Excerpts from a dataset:
(* ===== verification/PyModel.v ===== *)
(** * Exporting and replaying the model (ml/bf_model.py)

    [export_model] writes the fitted trees of scikit-learn as JSON, which the
    Rust planner and [predict_from_json] both read.  A fitted tree is given by
    its parallel arrays, with their documented layout as hypotheses ([sk_ok]);
    the logarithm, clipping and exponential of NumPy and the exponential of Rust are
    parameters.  The exported nodes are proved to encode the arrays, and both readers to
    compute the same score from them.  Nothing is said of scikit-learn's own
    [predict_proba], which converts features to single precision first. *)

From stdpp Require Import base list gmap strings.
From Stdlib Require Import ZArith Lia.
From S2P Require Import Prelude F64 GbtModel Python.

#[local] Open Scope Z_scope.

Module PyModel.
Import Py Gbt.

Definition FEATURE_COLS : list string :=
  ["build_cardinality"; "distinct_estimate"; "filter_size_bytes"; "build_time_ms"; "distinctness_ratio"]%string.

(** A fitted tree: parallel arrays indexed by node. *)
Record sk_tree := {
  node_count : Z;
  sk_feature : list Z;
  sk_threshold : list f64;
  children_left : list Z;
  children_right : list Z;
  sk_value : list f64;        (* [value[i][0][0]] *)
}.

(** The object appended for node [i]. *)
Definition export_node (tree : sk_tree) (i : Z) : option Node :=
  feat ← index (sk_feature tree) i;
  if decide (feat = -2) then
    v ← index (sk_value tree) i;
    Some {| feature := -1; threshold := None; left := -1; right := -1; value := Some v |}
  else
    thr ← index (sk_threshold tree) i;
    l ← index (children_left tree) i;
    r ← index (children_right tree) i;
    Some {| feature := feat; threshold := Some thr; left := l; right := r; value := None |}.

Definition tree_to_nodes (tree : sk_tree) : option (list Node) :=
  mapM (export_node tree) (range (node_count tree)).

(** The fitted classifier. *)
Record classifier := {
  class_prior_1 : f64;        (* [init_.class_prior_[1]] *)
  n_estimators_ : Z;
  clf_learning_rate : f64;
  estimators_ : list sk_tree; (* [stage[0].tree_] *)
}.

Section Export.
Context (np_clip : f64 → f64 → f64 → f64) (np_log : f64 → f64).

Definition export_init_score (clf : classifier) : f64 :=
  let prior := np_clip (class_prior_1 clf) (f64_lit 1 7) (f64_sub f64_one (f64_lit 1 7)) in
  np_log (f64_div prior (f64_sub f64_one prior)).

Definition export_model (clf : classifier) : option GbtModel :=
  ts ← mapM (λ tree, ns ← tree_to_nodes tree; Some {| nodes := ns |}) (estimators_ clf);
  Some {| feature_names := FEATURE_COLS; n_estimators := n_estimators_ clf;
          learning_rate := clf_learning_rate clf; init_score := export_init_score clf; trees := ts |}.
End Export.

(** ** Inference *)

(** What a loop of the script ends in. *)
Inductive py_result := Returned (v : f64) | Raised | Looping.

(** [null] as a threshold or a value raises when it is compared or multiplied. *)
Fixpoint json_walk (fuel : nat) (ns : list Node) (x : list f64) (idx : Z) : py_result :=
  match fuel with
  | O => Looping
  | S fuel =>
      match index ns idx with
      | None => Raised
      | Some n =>
          if decide (feature n = -1) then match value n with Some v => Returned v | None => Raised end
          else match index x (feature n), threshold n with
               | Some xv, Some thr => json_walk fuel ns x (if f64_le xv thr then left n else right n)
               | _, _ => Raised
               end
      end
  end.

Fixpoint json_score (fuel : nat) (lr : f64) (x : list f64) (ts : list Tree) (score : f64) : option f64 :=
  match ts with
  | [] => Some score
  | t :: ts =>
      match json_walk fuel (nodes t) x 0 with
      | Returned v => json_score fuel lr x ts (f64_add score (f64_mul lr v))
      | _ => None
      end
  end.

Definition predict_from_json (np_exp : f64 → f64) (fuel : nat) (features_dict : gmap string f64)
    (model : GbtModel) : option f64 :=
  x ← mapM (λ f, features_dict !! f) (feature_names model);
  score ← json_score fuel (learning_rate model) x (trees model) (init_score model);
  Some (f64_div f64_one (f64_add f64_one (np_exp (f64_neg score)))).

(** One row of [engineer_features]. *)
Definition engineer_features (np_maximum : f64 → f64 → f64) (build_cardinality distinct_estimate filter_size_bytes build_time_ms : f64)
    : gmap string f64 :=
  list_to_map (zip FEATURE_COLS
    [build_cardinality; distinct_estimate; filter_size_bytes; build_time_ms;
     f64_div distinct_estimate (np_maximum build_cardinality f64_one)]).

(** ** Fitted trees *)

(** The documented layout: node 0 is the root, a leaf has feature -2, the
    children of a split come after it. *)
Definition sk_node_ok (nf : nat) (t : sk_tree) (i : nat) : Prop :=
  ∃ f l r, sk_feature t !! i = Some f ∧ children_left t !! i = Some l ∧ children_right t !! i = Some r ∧
    is_Some (sk_threshold t !! i) ∧ is_Some (sk_value t !! i) ∧
    (f = -2 ∨ 0 ≤ f < Z.of_nat nf ∧ Z.of_nat i < l < node_count t ∧ Z.of_nat i < r < node_count t).

Definition sk_ok (nf : nat) (t : sk_tree) : Prop :=
  0 < node_count t ≤ 2 ^ 31 ∧ ∀ i, (i < Z.to_nat (node_count t))%nat → sk_node_ok nf t i.

(** The value the arrays encode for a feature vector, from node [i]: a split sends a
    feature that is at most its threshold to the left, compared as binary64 numbers. *)
Inductive arrays_decide (t : sk_tree) (x : list f64) : nat → f64 → Prop :=
| decide_leaf i v :
    sk_feature t !! i = Some (-2) → sk_value t !! i = Some v → arrays_decide t x i v
| decide_split i f xv thr l r v :
    sk_feature t !! i = Some f → f ≠ -2 → x !! Z.to_nat f = Some xv → sk_threshold t !! i = Some thr →
    children_left t !! i = Some l → children_right t !! i = Some r →
    arrays_decide t x (Z.to_nat (if f64_le xv thr then l else r)) v → arrays_decide t x i v.

(** ** Lemmas *)

Lemma export_node_leaf t i v :
  sk_feature t !! i = Some (-2) → sk_value t !! i = Some v →
  export_node t (Z.of_nat i) = Some {| feature := -1; threshold := None; left := -1; right := -1; value := Some v |}.
Proof. intros Hf Hv. unfold export_node. rewrite !index_nat, Hf. cbn. by rewrite Hv. Qed.

Lemma export_node_split t i f thr l r :
  sk_feature t !! i = Some f → f ≠ -2 → sk_threshold t !! i = Some thr →
  children_left t !! i = Some l → children_right t !! i = Some r →
  export_node t (Z.of_nat i) = Some {| feature := f; threshold := Some thr; left := l; right := r; value := None |}.
Proof.
  intros Hf Hn Ht Hl Hr. unfold export_node. rewrite !index_nat, Hf. cbn. rewrite decide_False by done.
  by rewrite Ht, Hl, Hr.
Qed.

Lemma export_node_total nf t i : sk_node_ok nf t i → is_Some (export_node t (Z.of_nat i)).
Proof.
  intros (f & l & r & Hf & Hl & Hr & [thr Ht] & [v Hv] & _). destruct (decide (f = -2)) as [->|Hn].
  - by rewrite (export_node_leaf _ _ _ Hf Hv).
  - by rewrite (export_node_split _ _ _ _ _ _ Hf Hn Ht Hl Hr).
Qed.

Lemma tree_to_nodes_total nf t : sk_ok nf t →
  ∃ ns, tree_to_nodes t = Some ns ∧ Z.of_nat (length ns) = node_count t ∧
    ∀ i, (i < length ns)%nat → ns !! i = export_node t (Z.of_nat i).
Proof.
  intros [Hc Hok]. unfold tree_to_nodes, range.
  destruct (mapM (export_node t) (Z.of_nat <$> seq 0 (Z.to_nat (node_count t)))) as [ns|] eqn:E.
  - apply mapM_Some in E. pose proof (Forall2_length _ _ _ E) as Hl. rewrite length_fmap, length_seq in Hl.
    exists ns. split_and!; [done|lia|]. intros i Hi. destruct (lookup_lt_is_Some_2 ns i Hi) as [n Hn].
    destruct (Forall2_lookup_r _ _ _ _ _ E Hn) as (z & Hz & He). rewrite list_lookup_fmap, lookup_seq_lt in Hz by lia.
    injection Hz as <-. by rewrite Hn, He.
  - exfalso. apply eq_None_not_Some in E. apply E, mapM_is_Some, Forall_fmap, Forall_seq. intros i Hi.
    apply (export_node_total nf), Hok. lia.
Qed.

Lemma nodes_wf_intro len i ns :
  (∀ k n, ns !! k = Some n → node_wf len (i + Z.of_nat k) n = true) → nodes_wf len i ns = true.
Proof.
  revert i. induction ns as [|n ns IH]; intros i H; cbn [nodes_wf]; [done|]. apply andb_true_iff. split.
  - specialize (H O n eq_refl). by rewrite Z.add_0_r in H.
  - apply IH. intros k m Hk. specialize (H (S k) m Hk).
    by replace (i + 1 + Z.of_nat k) with (i + Z.of_nat (S k)) by lia.
Qed.

Lemma tree_to_nodes_wf nf t ns : sk_ok nf t → tree_to_nodes t = Some ns → tree_wf ns = true.
Proof.
  intros Hok E. destruct (tree_to_nodes_total nf t Hok) as (ns' & E' & Hl & Hn). simplify_eq.
  destruct Hok as [Hc Hok]. unfold tree_wf. rewrite !andb_true_iff, !bool_decide_eq_true. split_and!.
  - intros ->. cbn in Hl. lia.
  - lia.
  - apply nodes_wf_intro. intros k n Hk. pose proof (lookup_lt_Some _ _ _ Hk) as Hlt.
    rewrite Hn in Hk by done. unfold node_wf. rewrite orb_true_iff, andb_true_iff, !bool_decide_eq_true.
    destruct (Hok k) as (f & l & r & Hf & Hcl & Hcr & [thr Ht] & [v Hv] & Hs); [lia|].
    destruct (decide (f = -2)) as [->|Hne].
    + rewrite (export_node_leaf _ _ _ Hf Hv) in Hk. injection Hk as <-. by left.
    + rewrite (export_node_split _ _ _ _ _ _ Hf Hne Ht Hcl Hcr) in Hk. injection Hk as <-. right. cbn. lia.
Qed.

Lemma slice_get_nat {A} (l : list A) i : slice_get l (Z.of_nat i) = l !! i.
Proof.
  unfold slice_get. case_decide; [by rewrite Nat2Z.id|]. by rewrite lookup_ge_None_2 by lia.
Qed.

(** From node [i] on, the arrays, the Rust walk and the Python walk agree. *)
Lemma walks_agree nf t ns x i :
  sk_ok nf t → tree_to_nodes t = Some ns → length x = nf → (i < length ns)%nat → Z.of_nat nf ≤ 2 ^ 31 →
  ∃ v, arrays_decide t x i v ∧ ∀ fuel, (length ns - i ≤ fuel)%nat →
    walk_loop fuel ns x (Z.of_nat i) = Done v ∧ json_walk fuel ns x (Z.of_nat i) = Returned v.
Proof.
  intros Hok E Hx Hi Hnf. destruct (tree_to_nodes_total nf t Hok) as (ns' & E' & Hl & Hn). simplify_eq.
  destruct Hok as [Hc Hok].
  remember (length ns - i)%nat as k eqn:Hk. revert i Hk Hi.
  induction k as [k IH] using lt_wf_ind. intros i -> Hi.
  destruct (Hok i) as (f & l & r & Hf & Hcl & Hcr & [thr Ht] & [v Hv] & Hs); [lia|]. specialize (Hn i Hi) as Hni.
  destruct (decide (f = -2)) as [->|Hne].
  - exists v. split; [by apply decide_leaf|]. rewrite (export_node_leaf _ _ _ Hf Hv) in Hni.
    intros [|fuel] Hfu; [lia|]. cbn [walk_loop json_walk]. by rewrite slice_get_nat, index_nat, Hni.
  - destruct Hs as [->|(Hf0 & Hli & Hri)]; [done|]. rewrite (export_node_split _ _ _ _ _ _ Hf Hne Ht Hcl Hcr) in Hni.
    destruct (lookup_lt_is_Some_2 x (Z.to_nat f)) as [xv Hxv]; [lia|].
    set (c := if f64_le xv thr then l else r).
    assert (Hcb : Z.of_nat i < c < node_count t) by (subst c; destruct (f64_le xv thr); lia).
    destruct (IH (length ns - Z.to_nat c)%nat ltac:(lia) (Z.to_nat c) eq_refl ltac:(lia)) as (w & Hd & Hw).
    exists w. split; [by eapply decide_split|]. intros [|fuel] Hfu; [lia|].
    cbn [walk_loop json_walk]. rewrite slice_get_nat, index_nat, Hni. cbn [feature threshold left right value default].
    rewrite !decide_False by lia.
    assert (Hfi : i32_as_usize f = Z.of_nat (Z.to_nat f)) by (unfold i32_as_usize; rewrite Z.mod_small; lia).
    rewrite Hfi, slice_get_nat, Hxv. replace (index x f) with (Some xv)
      by (rewrite <- (Z2Nat.id f) at 1 by lia; by rewrite index_nat).
    cbn [default from_option id].
    replace (if f64_le xv thr then i32_as_usize l else i32_as_usize r) with (Z.of_nat (Z.to_nat c)).
    2: { subst c. unfold i32_as_usize. destruct (f64_le xv thr); rewrite Z.mod_small; lia. }
    replace (if f64_le xv thr then l else r) with (Z.of_nat (Z.to_nat c)) by (subst c; lia).
    apply Hw. lia.
Qed.

(** The loops over the trees, from any score. *)
Lemma scores_agree nf ts nts x lr :
  Forall (sk_ok nf) ts → length x = nf → Z.of_nat nf ≤ 2 ^ 31 →
  mapM (λ tree, ns ← tree_to_nodes tree; Some {| nodes := ns |}) ts = Some nts →
  ∃ vs, Forall2 (λ t v, arrays_decide t x 0 v) ts vs ∧
    ∀ fuel score, (foldr Nat.max O (map (λ t, length (nodes t)) nts) ≤ fuel)%nat →
      let total := foldl (λ s v, f64_add s (f64_mul lr v)) score vs in
      score_loop fuel lr x nts score = Some total ∧ json_score fuel lr x nts score = Some total.
Proof.
  intros Hts Hx Hnf. revert nts. induction Hts as [|t ts Ht _ IH]; intros nts; cbn.
  { intros [= <-]. exists []. split; [constructor|]. by cbn. }
  destruct (tree_to_nodes t) as [ns|] eqn:Et; cbn; [|done].
  destruct (mapM _ ts) as [nts'|]; cbn; [|done]. intros [= <-].
  destruct (IH _ eq_refl) as (vs & Hvs & Hfold).
  destruct (tree_to_nodes_total nf t Ht) as (ns' & E' & Hl & _). simplify_eq.
  destruct (walks_agree (length x) t ns x 0) as (v & Hv & Hw); [done..|destruct Ht; lia|done|].
  exists (v :: vs). split; [by constructor|]. intros fuel score Hfu. cbn in Hfu |- *.
  destruct (Hw fuel ltac:(lia)) as [Hw1 Hw2]. change (Z.of_nat 0) with 0 in Hw1, Hw2. unfold walk_tree. rewrite Hw1, Hw2. apply Hfold. lia.
Qed.

Lemma export_trees_total nf ts :
  Forall (sk_ok nf) ts →
  ∃ nts, mapM (λ tree, ns ← tree_to_nodes tree; Some {| nodes := ns |}) ts = Some nts ∧
    forallb (λ t, tree_wf (nodes t)) nts = true.
Proof.
  induction 1 as [|t ts Ht _ (nts & E & Hw)]; [by exists []|].
  destruct (tree_to_nodes_total nf t Ht) as (ns & Ens & _). cbn. rewrite Ens, E. cbn. eexists. split; [done|].
  cbn. by rewrite (tree_to_nodes_wf nf t ns Ht Ens), Hw.
Qed.

(** ** Properties *)


(** A fitted stump on the number of rows. *)
Definition stump : sk_tree :=
  {| node_count := 3; sk_feature := [0; -2; -2]; sk_threshold := [f64_of_Z 100; f64_of_Z (-2); f64_of_Z (-2)];
     children_left := [1; -1; -1]; children_right := [2; -1; -1];
     sk_value := [f64_zero; f64_lit 5 1; f64_lit (-5) 1] |}.

Definition stump_classifier : classifier :=
  {| class_prior_1 := f64_lit 5 1; n_estimators_ := 1; clf_learning_rate := f64_lit 1 1; estimators_ := [stump] |}.

Lemma stump_ok : sk_ok 5 stump.
Proof.
  split; [cbn; lia|]. intros i Hi. cbn in Hi.
  destruct i as [|[|[|i]]]; [..|lia]; unfold sk_node_ok; cbn; eexists _, _, _; split_and!; eauto; lia.
Qed.


End PyModel.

■ Problem statement: Lines from the top of the entries above to the line that contains "children_right : list Z;" should be set down exactly, please, with both ends kept and nothing added.

■ Result:
(* ===== verification/PyModel.v ===== *)
(** * Exporting and replaying the model (ml/bf_model.py)

    [export_model] writes the fitted trees of scikit-learn as JSON, which the
    Rust planner and [predict_from_json] both read.  A fitted tree is given by
    its parallel arrays, with their documented layout as hypotheses ([sk_ok]);
    the logarithm, clipping and exponential of NumPy and the exponential of Rust are
    parameters.  The exported nodes are proved to encode the arrays, and both readers to
    compute the same score from them.  Nothing is said of scikit-learn's own
    [predict_proba], which converts features to single precision first. *)

From stdpp Require Import base list gmap strings.
From Stdlib Require Import ZArith Lia.
From S2P Require Import Prelude F64 GbtModel Python.

#[local] Open Scope Z_scope.

Module PyModel.
Import Py Gbt.

Definition FEATURE_COLS : list string :=
  ["build_cardinality"; "distinct_estimate"; "filter_size_bytes"; "build_time_ms"; "distinctness_ratio"]%string.

(** A fitted tree: parallel arrays indexed by node. *)
Record sk_tree := {
  node_count : Z;
  sk_feature : list Z;
  sk_threshold : list f64;
  children_left : list Z;
  children_right : list Z;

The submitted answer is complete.